■ Prompt
Two lines in the data below mark the range: the one with "rewrite take_app_add, idx_set_Ok" and the one with "let delivery_id := be_value d in". Return both, along with every line between them, exactly.
*** Data listing
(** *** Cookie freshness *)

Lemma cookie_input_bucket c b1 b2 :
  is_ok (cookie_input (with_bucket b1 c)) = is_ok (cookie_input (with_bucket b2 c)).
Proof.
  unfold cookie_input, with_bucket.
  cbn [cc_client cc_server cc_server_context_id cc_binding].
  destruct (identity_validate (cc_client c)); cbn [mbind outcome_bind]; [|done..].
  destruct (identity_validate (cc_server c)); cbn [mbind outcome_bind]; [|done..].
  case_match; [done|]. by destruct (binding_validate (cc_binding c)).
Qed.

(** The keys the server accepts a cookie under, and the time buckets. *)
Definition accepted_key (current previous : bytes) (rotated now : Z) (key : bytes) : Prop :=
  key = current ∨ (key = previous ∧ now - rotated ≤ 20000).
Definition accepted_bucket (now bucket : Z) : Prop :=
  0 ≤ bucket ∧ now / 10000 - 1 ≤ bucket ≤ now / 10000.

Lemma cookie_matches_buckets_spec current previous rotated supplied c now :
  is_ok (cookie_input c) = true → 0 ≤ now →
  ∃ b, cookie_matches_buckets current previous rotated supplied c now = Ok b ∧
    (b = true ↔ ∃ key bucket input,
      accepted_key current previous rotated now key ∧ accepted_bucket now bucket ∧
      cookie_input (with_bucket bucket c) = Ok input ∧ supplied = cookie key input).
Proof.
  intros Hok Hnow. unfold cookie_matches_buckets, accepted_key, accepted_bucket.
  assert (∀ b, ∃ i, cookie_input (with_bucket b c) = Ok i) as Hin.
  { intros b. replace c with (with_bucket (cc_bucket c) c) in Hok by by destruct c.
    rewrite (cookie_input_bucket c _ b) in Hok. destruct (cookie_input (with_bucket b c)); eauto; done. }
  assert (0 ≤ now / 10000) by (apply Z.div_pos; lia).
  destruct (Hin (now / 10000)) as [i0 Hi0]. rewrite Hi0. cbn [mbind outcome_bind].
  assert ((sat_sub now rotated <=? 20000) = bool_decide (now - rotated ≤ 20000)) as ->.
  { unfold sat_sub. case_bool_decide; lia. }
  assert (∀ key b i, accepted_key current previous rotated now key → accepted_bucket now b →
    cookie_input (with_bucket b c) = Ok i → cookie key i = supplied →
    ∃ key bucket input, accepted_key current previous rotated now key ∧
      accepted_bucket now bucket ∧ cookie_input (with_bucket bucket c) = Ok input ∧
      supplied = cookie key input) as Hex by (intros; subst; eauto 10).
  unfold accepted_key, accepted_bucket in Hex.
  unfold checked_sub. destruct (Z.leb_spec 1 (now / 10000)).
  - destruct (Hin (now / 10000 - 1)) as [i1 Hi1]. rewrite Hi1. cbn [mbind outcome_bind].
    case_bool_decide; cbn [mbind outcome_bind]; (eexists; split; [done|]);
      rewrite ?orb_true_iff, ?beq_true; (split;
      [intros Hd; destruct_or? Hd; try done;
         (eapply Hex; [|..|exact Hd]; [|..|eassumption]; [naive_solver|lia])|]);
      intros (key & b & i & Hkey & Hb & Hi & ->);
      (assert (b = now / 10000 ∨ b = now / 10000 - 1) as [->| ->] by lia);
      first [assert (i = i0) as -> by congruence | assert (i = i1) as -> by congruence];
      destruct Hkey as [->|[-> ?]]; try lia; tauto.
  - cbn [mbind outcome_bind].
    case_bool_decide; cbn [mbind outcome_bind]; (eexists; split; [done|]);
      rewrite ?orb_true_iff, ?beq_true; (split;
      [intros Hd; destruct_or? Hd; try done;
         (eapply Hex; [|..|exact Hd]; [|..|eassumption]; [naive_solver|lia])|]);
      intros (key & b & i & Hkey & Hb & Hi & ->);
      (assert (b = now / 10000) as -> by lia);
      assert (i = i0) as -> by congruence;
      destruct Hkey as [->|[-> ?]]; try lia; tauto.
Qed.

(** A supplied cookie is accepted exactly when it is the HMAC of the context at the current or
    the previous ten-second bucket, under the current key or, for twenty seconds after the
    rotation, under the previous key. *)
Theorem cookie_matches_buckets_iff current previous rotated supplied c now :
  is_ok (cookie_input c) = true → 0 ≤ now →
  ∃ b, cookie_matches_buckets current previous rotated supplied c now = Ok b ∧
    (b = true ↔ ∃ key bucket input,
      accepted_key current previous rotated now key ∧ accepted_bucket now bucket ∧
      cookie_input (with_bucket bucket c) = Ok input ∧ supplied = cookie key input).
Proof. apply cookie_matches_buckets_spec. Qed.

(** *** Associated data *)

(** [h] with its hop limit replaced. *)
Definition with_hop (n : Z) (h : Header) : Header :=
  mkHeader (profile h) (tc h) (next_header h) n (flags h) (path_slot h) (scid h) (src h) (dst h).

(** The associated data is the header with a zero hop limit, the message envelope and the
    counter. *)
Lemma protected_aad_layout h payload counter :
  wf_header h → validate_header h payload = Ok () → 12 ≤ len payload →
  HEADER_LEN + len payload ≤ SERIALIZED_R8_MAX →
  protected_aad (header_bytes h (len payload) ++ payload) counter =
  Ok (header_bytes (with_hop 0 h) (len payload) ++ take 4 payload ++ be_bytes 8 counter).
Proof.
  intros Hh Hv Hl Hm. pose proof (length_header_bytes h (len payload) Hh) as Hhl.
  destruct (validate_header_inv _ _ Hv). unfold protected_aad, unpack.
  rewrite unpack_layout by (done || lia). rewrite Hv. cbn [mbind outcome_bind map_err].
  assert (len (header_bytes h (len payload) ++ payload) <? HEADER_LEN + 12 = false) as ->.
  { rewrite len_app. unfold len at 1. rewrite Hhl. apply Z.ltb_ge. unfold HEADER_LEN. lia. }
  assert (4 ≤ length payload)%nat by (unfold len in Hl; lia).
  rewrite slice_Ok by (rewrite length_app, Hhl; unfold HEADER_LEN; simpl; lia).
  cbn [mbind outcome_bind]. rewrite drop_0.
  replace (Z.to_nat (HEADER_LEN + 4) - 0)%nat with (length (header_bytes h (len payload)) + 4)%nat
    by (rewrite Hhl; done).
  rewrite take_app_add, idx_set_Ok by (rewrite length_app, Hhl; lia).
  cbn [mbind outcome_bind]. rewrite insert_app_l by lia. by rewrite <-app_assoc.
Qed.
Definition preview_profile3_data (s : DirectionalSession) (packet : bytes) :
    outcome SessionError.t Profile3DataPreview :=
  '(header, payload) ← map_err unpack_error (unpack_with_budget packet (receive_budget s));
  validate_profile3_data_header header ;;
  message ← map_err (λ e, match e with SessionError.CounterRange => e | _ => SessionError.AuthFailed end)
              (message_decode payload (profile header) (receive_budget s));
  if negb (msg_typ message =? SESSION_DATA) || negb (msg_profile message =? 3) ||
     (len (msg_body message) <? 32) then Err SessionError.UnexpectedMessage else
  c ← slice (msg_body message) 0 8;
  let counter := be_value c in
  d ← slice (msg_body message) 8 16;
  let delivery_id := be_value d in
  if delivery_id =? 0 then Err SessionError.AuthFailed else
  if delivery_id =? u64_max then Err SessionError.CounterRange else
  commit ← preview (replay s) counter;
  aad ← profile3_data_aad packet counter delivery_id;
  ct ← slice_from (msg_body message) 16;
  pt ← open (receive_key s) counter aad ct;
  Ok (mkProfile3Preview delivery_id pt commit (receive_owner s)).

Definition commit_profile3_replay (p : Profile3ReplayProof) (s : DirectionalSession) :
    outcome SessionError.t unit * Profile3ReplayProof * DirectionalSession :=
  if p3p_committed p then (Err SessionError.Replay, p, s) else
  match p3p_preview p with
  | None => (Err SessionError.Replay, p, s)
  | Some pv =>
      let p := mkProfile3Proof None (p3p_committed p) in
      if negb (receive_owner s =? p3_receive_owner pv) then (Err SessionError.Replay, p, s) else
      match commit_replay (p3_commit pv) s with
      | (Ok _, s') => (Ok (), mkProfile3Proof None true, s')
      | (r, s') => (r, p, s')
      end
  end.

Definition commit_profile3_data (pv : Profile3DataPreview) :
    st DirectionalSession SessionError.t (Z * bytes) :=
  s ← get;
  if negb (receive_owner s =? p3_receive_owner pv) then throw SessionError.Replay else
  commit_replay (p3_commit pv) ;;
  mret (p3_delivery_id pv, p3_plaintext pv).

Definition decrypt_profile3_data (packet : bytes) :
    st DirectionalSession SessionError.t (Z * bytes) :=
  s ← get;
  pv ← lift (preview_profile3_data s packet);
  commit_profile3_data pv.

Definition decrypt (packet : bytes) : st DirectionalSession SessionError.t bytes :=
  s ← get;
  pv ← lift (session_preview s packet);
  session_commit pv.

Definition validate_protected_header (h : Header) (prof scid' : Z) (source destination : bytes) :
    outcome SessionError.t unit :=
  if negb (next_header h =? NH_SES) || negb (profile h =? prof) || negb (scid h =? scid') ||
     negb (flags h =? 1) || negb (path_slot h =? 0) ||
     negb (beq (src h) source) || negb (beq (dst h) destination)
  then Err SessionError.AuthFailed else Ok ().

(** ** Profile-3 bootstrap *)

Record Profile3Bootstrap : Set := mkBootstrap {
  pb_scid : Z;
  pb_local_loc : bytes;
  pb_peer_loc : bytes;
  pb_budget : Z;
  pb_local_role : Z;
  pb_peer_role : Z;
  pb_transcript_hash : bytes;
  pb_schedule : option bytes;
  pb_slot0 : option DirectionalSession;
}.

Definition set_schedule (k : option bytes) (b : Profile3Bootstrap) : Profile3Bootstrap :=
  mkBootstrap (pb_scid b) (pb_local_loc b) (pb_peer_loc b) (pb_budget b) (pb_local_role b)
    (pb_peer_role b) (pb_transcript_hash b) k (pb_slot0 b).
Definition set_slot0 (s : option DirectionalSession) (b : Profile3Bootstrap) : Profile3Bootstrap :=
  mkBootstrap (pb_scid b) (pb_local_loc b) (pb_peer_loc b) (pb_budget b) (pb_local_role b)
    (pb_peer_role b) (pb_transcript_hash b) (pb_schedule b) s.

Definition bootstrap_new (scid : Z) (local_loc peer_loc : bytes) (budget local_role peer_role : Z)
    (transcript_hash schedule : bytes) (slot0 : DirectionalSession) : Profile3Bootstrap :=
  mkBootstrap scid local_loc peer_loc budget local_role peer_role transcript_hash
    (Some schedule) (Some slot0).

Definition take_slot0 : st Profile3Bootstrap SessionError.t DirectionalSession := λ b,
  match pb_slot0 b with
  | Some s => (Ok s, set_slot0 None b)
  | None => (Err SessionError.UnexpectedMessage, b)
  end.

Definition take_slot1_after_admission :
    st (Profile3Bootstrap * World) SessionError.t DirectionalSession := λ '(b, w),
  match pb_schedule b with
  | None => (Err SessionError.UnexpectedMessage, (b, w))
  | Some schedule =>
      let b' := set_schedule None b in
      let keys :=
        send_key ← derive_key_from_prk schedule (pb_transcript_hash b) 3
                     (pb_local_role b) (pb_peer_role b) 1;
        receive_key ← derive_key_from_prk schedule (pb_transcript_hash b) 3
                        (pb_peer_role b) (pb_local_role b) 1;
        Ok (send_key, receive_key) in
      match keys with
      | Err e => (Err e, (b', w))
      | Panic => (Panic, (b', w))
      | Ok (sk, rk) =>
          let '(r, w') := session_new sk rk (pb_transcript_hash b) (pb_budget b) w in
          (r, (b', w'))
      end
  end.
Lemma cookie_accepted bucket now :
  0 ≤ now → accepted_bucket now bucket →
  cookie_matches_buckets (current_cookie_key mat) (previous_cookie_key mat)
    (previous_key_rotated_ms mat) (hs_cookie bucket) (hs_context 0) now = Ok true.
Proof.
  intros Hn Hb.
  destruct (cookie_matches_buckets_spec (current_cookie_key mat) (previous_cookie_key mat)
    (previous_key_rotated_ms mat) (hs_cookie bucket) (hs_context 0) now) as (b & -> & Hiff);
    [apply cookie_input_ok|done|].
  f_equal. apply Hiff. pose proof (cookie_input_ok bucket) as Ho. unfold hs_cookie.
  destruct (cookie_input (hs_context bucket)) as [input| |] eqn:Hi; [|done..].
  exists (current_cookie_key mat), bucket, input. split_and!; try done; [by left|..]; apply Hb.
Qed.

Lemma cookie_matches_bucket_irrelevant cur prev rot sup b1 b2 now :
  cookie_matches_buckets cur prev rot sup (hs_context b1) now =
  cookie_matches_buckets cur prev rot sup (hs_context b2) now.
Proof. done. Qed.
******
■ Response
  rewrite take_app_add, idx_set_Ok by (rewrite length_app, Hhl; lia).
  cbn [mbind outcome_bind]. rewrite insert_app_l by lia. by rewrite <-app_assoc.
Qed.
Definition preview_profile3_data (s : DirectionalSession) (packet : bytes) :
    outcome SessionError.t Profile3DataPreview :=
  '(header, payload) ← map_err unpack_error (unpack_with_budget packet (receive_budget s));
  validate_profile3_data_header header ;;
  message ← map_err (λ e, match e with SessionError.CounterRange => e | _ => SessionError.AuthFailed end)
              (message_decode payload (profile header) (receive_budget s));
  if negb (msg_typ message =? SESSION_DATA) || negb (msg_profile message =? 3) ||
     (len (msg_body message) <? 32) then Err SessionError.UnexpectedMessage else
  c ← slice (msg_body message) 0 8;
  let counter := be_value c in
  d ← slice (msg_body message) 8 16;
  let delivery_id := be_value d in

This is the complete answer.